Your objective: Go over the lines below, and when one contains the word "that", copy it.

Record extracts:
(** X12.  Every resource that is registered is either stored or reported:
    the resources in the package and the lines printed about duplicates
    are together as many as the registrations. *)
Theorem X12_stored_or_reported
  (files : filesystem string) (printed : list string)
  (entries : list dbpf_entry) :
  let st := registers entries (opened files printed) in
  (List.length (package st) + List.length (stdout st))%nat
  = (List.length printed + List.length entries)%nat.
Proof.
  intros st.
  destruct (ArchiveMore.registers_counts entries (opened files printed))
    as [H _].
  fold st in H. simpl in H. lia.
Qed.

(** * Further properties of the build *)

Module BuildMore.
Import Py PyFacts.

Lemma fs_write_other {A : Type} (files : filesystem A) (path p : string)
  (data : A) :
  p <> path -> fs_write files path data p = files p.
Proof. intros H. unfold fs_write. apply String.eqb_neq in H. now rewrite H. Qed.

Lemma fs_delete_other {A : Type} (files : filesystem A) (path p : string) :
  p <> path -> fs_delete files path p = files p.
Proof.
  intros H. unfold fs_delete. apply String.eqb_neq in H. now rewrite H.
Qed.

(** The steps before the loop always return: an empty file is at the
    destination, the other files are as they were, the package is empty. *)
Lemma first_steps (props : Properties) (st : build_state) :
  exists st3,
    run [step_remove props; step_create props; step_open] st = Ok st3
    /\ fs st3 (output_path_of props) = Some ""
    /\ (forall p, p <> output_path_of props -> fs st3 p = fs st p)
    /\ package st3 = DBPF_open
    /\ uuids st3 = [].
Proof.
  cbn [run]. unfold step_remove, exists_, os_remove. cbn [fs].
  destruct (fs st (output_path_of props)) as [old|] eqn:E; cbn [bind].
  - eexists. split; [reflexivity|]. cbn [fs package uuids].
    split; [apply Build.fs_write_same|]. split; [|now split].
    intros p Hp. now rewrite fs_write_other, fs_delete_other.
  - eexists. split; [reflexivity|]. cbn [fs package uuids].
    split; [apply Build.fs_write_same|]. split; [|now split].
    intros p Hp. now rewrite fs_write_other.
Qed.

End BuildMore.

(** X13.  A build that returns has written the container of its package at
    the destination, made over the files as they were with an empty file at
    the destination, and has left every other file as it was. *)
Theorem X13_build_writes_only_the_package
  (container : filesystem string -> DBPF -> string)
  (props : Properties) (xml_files : list string) (st st' : build_state) :
  create_dbpf_package container props xml_files st = Ok st' ->
  (forall p, p <> output_path_of props -> fs st' p = fs st p)
  /\ exists files1,
       fs st' (output_path_of props) = Some (container files1 (package st'))
       /\ files1 (output_path_of props) = Some ""
       /\ forall p, p <> output_path_of props -> files1 p = fs st p.
Proof.
  unfold create_dbpf_package, build_steps. intros H.
  rewrite Build.run_app in H.
  destruct (BuildMore.first_steps props st)
    as [st3 [E3 [Hout [Hother _]]]].
  rewrite E3 in H. cbn [bind] in H. rewrite Build.run_app in H.
  destruct (run (map step_sidecar xml_files) st3) as [st4|] eqn:E4;
    cbn [bind] in H; [|discriminate].
  apply Build.run_sidecars_fs in E4.
  cbn [run step_save bind] in H. injection H as <-. cbn [fs package].
  split.
  - intros p Hp. rewrite BuildMore.fs_write_other by exact Hp.
    rewrite E4. now apply Hother.
  - exists (fs st4). split; [apply Build.fs_write_same|].
    rewrite E4. now split.
Qed.

(** X13, at a build without sidecars over the archive of a build before. *)
Lemma X13_build_witness :
  file_after
    (files_of (create_dbpf_package sample_container (settings 2 0) []
                 previous_build)) "/out/FontStyle.ini"
  = fs previous_build "/out/FontStyle.ini".
Proof.
  refine (proj1 (@X13_build_writes_only_the_package sample_container
                   (settings 2 0) [] previous_build _ eq_refl)
            "/out/FontStyle.ini" _).
  intros E; vm_compute in E; discriminate.
Defined.


(** * Further properties of the geometry *)

Module GeometryMore.
Import Py PyFacts.

(** [int] raises nothing but [ValueError]. *)
Lemma int_exn (s : string) (e : exn) : int s = Raise e -> e = ValueError.
Proof.
  unfold int.
  repeat match goal with
         | |- context [match ?x with _ => _ end] => destruct x; simpl
         end; congruence.
Qed.

Lemma scale_numbers_exn (props : Properties) (numbers : list string) :
  forall new_values e,
    scale_numbers props numbers new_values = Raise e -> e = ValueError.
Proof.
  induction numbers as [|number rest IH]; intros new_values e H;
    cbn [scale_numbers] in H; [discriminate|].
  destruct (int number) as [n|e'] eqn:E; cbn [bind] in H.
  - now apply IH in H.
  - injection H as <-. now apply int_exn in E.
Qed.

(** The indices of a part are always in range: a part raises nothing but
    the [ValueError] of a number. *)
Lemma replace_coord_part_exn (props : Properties) (name part : string)
  (e : exn) :
  replace_coord_part props name part = Raise e -> e = ValueError.
Proof.
  unfold replace_coord_part.
  destruct (startswith "(" part) eqn:Hparen; cbn [negb]; [|discriminate].
  destruct (Geometry.values_of_ok _ Hparen) as [values ->]. cbn [bind].
  destruct (scale_numbers props (split "," values) []) eqn:E; cbn [bind];
    [discriminate|].
  intros [= <-]. now apply scale_numbers_exn in E.
Qed.

Lemma replace_coord_parts_exn (props : Properties) (name : string)
  (parts : list string) :
  forall output e,
    replace_coord_parts props name parts output = Raise e -> e = ValueError.
Proof.
  induction parts as [|part rest IH]; intros output e H;
    cbn [replace_coord_parts] in H; [discriminate|].
  destruct (replace_coord_part props name part) as [p|e'] eqn:E;
    cbn [bind] in H.
  - now apply IH in H.
  - injection H as <-. now apply replace_coord_part_exn in E.
Qed.

Lemma replace_coord_attribute_exn (props : Properties) (data name : string)
  (e : exn) :
  _replace_coord_attribute props data name = Raise e -> e = ValueError.
Proof.
  unfold _replace_coord_attribute.
  destruct (replace_coord_parts props name (split (name ++ "=") data) [])
    eqn:E; cbn [bind]; [discriminate|].
  intros [= <-]. now apply replace_coord_parts_exn in E.
Qed.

Result of this exercise:
(** X12.  Every resource that is registered is either stored or reported:
(** X13.  A build that returns has written the container of its package at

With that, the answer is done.